(Work request) The records below need to be copied in full. Match them exactly.

======== Data for this task ========

Definition workspace_head : M (Session St L) (option ObjectId) :=
  r ← on_log ref_head; mret (Refs.snapshot_id <$> r).
(** The links of a snapshot get identities no file has. *)
Definition u64_MAX : Z := 2 ^ 64 - 1.
Definition note_groups (groups : list LinkGroup) : M PathIndex.PathIndex () :=
  mfor (zip (seq 0 (length groups)) groups) (λ '(number, group),
    mfor (link_paths group) (λ path, PathIndex.note_link path (Some (u64_MAX, Z.of_nat number)))).
Definition load_head_index (snapshot : Snapshot) : M (Session St L) () :=
  s ← get;
  _ ← on_index PathIndex.begin_;
  s ← get;
  t ← index_tables (λ t, t);
  t ← lift (load_tree_index depth (store (work s)) (root_tree snapshot) [] t);
  _ ← on_index (PathIndex.update (λ _, t));
  _ ← on_index (note_groups (hardlinks snapshot));
  _ ← on_index (PathIndex.set_root (root_tree snapshot) generation);
  on_index PathIndex.commit.
(** An index that fails to load is not kept. *)
Definition open_path_index (load_head : bool) : M (Session St L) () :=
  s ← get;
  match index s with
  | Some _ => mret ()
  | None =>
    head ← workspace_head;
    _ ← set_index PathIndex.new_index;
    match (if load_head then head else None) with
    | None => mret ()
    | Some head =>
      if negb (indexed_head_matches head s) then mret ()
      else
        r ← try_ (snapshot ← lift (read_struct_at SnapshotKind head (store (work s)) : Res Snapshot); load_head_index snapshot);
        match r with
        | Ok _ => mret ()
        | Err e => _ ← modify (λ s, mkSession (work s) None (catalog s) (policy s) (paths_head s) (ref_log s)); fail e
        end
    end
  end.
Definition index_matches_head : M (Session St L) bool :=
  o ← index_tables (PathIndex.root generation);
  match o with
  | None => mret false
  | Some root =>
    o ← workspace_head;
    match o with
    | None => mret false
    | Some head =>
      s ← get;
      snapshot ← lift (read_struct_at SnapshotKind head (store (work s)) : Res Snapshot);
      mret (indexed_head_matches head s && bool_decide (root = root_tree snapshot)
            && bool_decide (excluded_paths snapshot = excluded (policy s))
            && eqb (bool_decide (is_Some (ignored snapshot))) (bool_decide (is_Some (ignored_summary (policy s)))))
    end
  end.
Definition invalidate_path_index : M (Session St L) () :=
  _ ← write_paths_head (b_ "invalid" ++ [Byte.x0a]);
  _ ← open_path_index false;
  _ ← on_index PathIndex.begin_;
  _ ← on_index PathIndex.reset;
  on_index PathIndex.commit.

(** ** A capture and its retries

    What vanished between a listing and its stat starts the walk over, three times
    at most; the index keeps what it had unless the walk ends. *)
Fixpoint attempts (n : nat) (message : string) (walk : M (Session St L) ObjectId) : M (Session St L) ObjectId :=
  match n with
  | O => fail message
  | S n =>
    _ ← on_index PathIndex.begin_;
    r ← try_ walk;
    match r with
    | Ok id =>
      _ ← on_index (PathIndex.set_root id generation);
      _ ← on_index PathIndex.commit;
      mret id
    | Err e =>
      _ ← on_index PathIndex.rollback;
      if is_not_found e then attempts n message walk else fail e
    end
  end.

========

(Exercise solution)
Definition workspace_head : M (Session St L) (option ObjectId) :=
  r ← on_log ref_head; mret (Refs.snapshot_id <$> r).
(** The links of a snapshot get identities no file has. *)
Definition u64_MAX : Z := 2 ^ 64 - 1.
Definition note_groups (groups : list LinkGroup) : M PathIndex.PathIndex () :=
  mfor (zip (seq 0 (length groups)) groups) (λ '(number, group),
    mfor (link_paths group) (λ path, PathIndex.note_link path (Some (u64_MAX, Z.of_nat number)))).
Definition load_head_index (snapshot : Snapshot) : M (Session St L) () :=
  s ← get;
  _ ← on_index PathIndex.begin_;
  s ← get;
  t ← index_tables (λ t, t);
  t ← lift (load_tree_index depth (store (work s)) (root_tree snapshot) [] t);
  _ ← on_index (PathIndex.update (λ _, t));
  _ ← on_index (note_groups (hardlinks snapshot));
  _ ← on_index (PathIndex.set_root (root_tree snapshot) generation);
  on_index PathIndex.commit.
(** An index that fails to load is not kept. *)
Definition open_path_index (load_head : bool) : M (Session St L) () :=
  s ← get;
  match index s with
  | Some _ => mret ()
  | None =>
    head ← workspace_head;
    _ ← set_index PathIndex.new_index;
    match (if load_head then head else None) with
    | None => mret ()
    | Some head =>
      if negb (indexed_head_matches head s) then mret ()
      else
        r ← try_ (snapshot ← lift (read_struct_at SnapshotKind head (store (work s)) : Res Snapshot); load_head_index snapshot);
        match r with
        | Ok _ => mret ()
        | Err e => _ ← modify (λ s, mkSession (work s) None (catalog s) (policy s) (paths_head s) (ref_log s)); fail e
        end
    end
  end.
Definition index_matches_head : M (Session St L) bool :=
  o ← index_tables (PathIndex.root generation);
  match o with
  | None => mret false
  | Some root =>
    o ← workspace_head;
    match o with
    | None => mret false
    | Some head =>
      s ← get;
      snapshot ← lift (read_struct_at SnapshotKind head (store (work s)) : Res Snapshot);
      mret (indexed_head_matches head s && bool_decide (root = root_tree snapshot)
            && bool_decide (excluded_paths snapshot = excluded (policy s))
            && eqb (bool_decide (is_Some (ignored snapshot))) (bool_decide (is_Some (ignored_summary (policy s)))))
    end
  end.
Definition invalidate_path_index : M (Session St L) () :=
  _ ← write_paths_head (b_ "invalid" ++ [Byte.x0a]);
  _ ← open_path_index false;
  _ ← on_index PathIndex.begin_;
  _ ← on_index PathIndex.reset;
  on_index PathIndex.commit.

(** ** A capture and its retries

    What vanished between a listing and its stat starts the walk over, three times
    at most; the index keeps what it had unless the walk ends. *)
Fixpoint attempts (n : nat) (message : string) (walk : M (Session St L) ObjectId) : M (Session St L) ObjectId :=
  match n with
  | O => fail message
  | S n =>
    _ ← on_index PathIndex.begin_;
    r ← try_ walk;
    match r with
    | Ok id =>
      _ ← on_index (PathIndex.set_root id generation);
      _ ← on_index PathIndex.commit;
      mret id
    | Err e =>
      _ ← on_index PathIndex.rollback;
      if is_not_found e then attempts n message walk else fail e
    end
  end.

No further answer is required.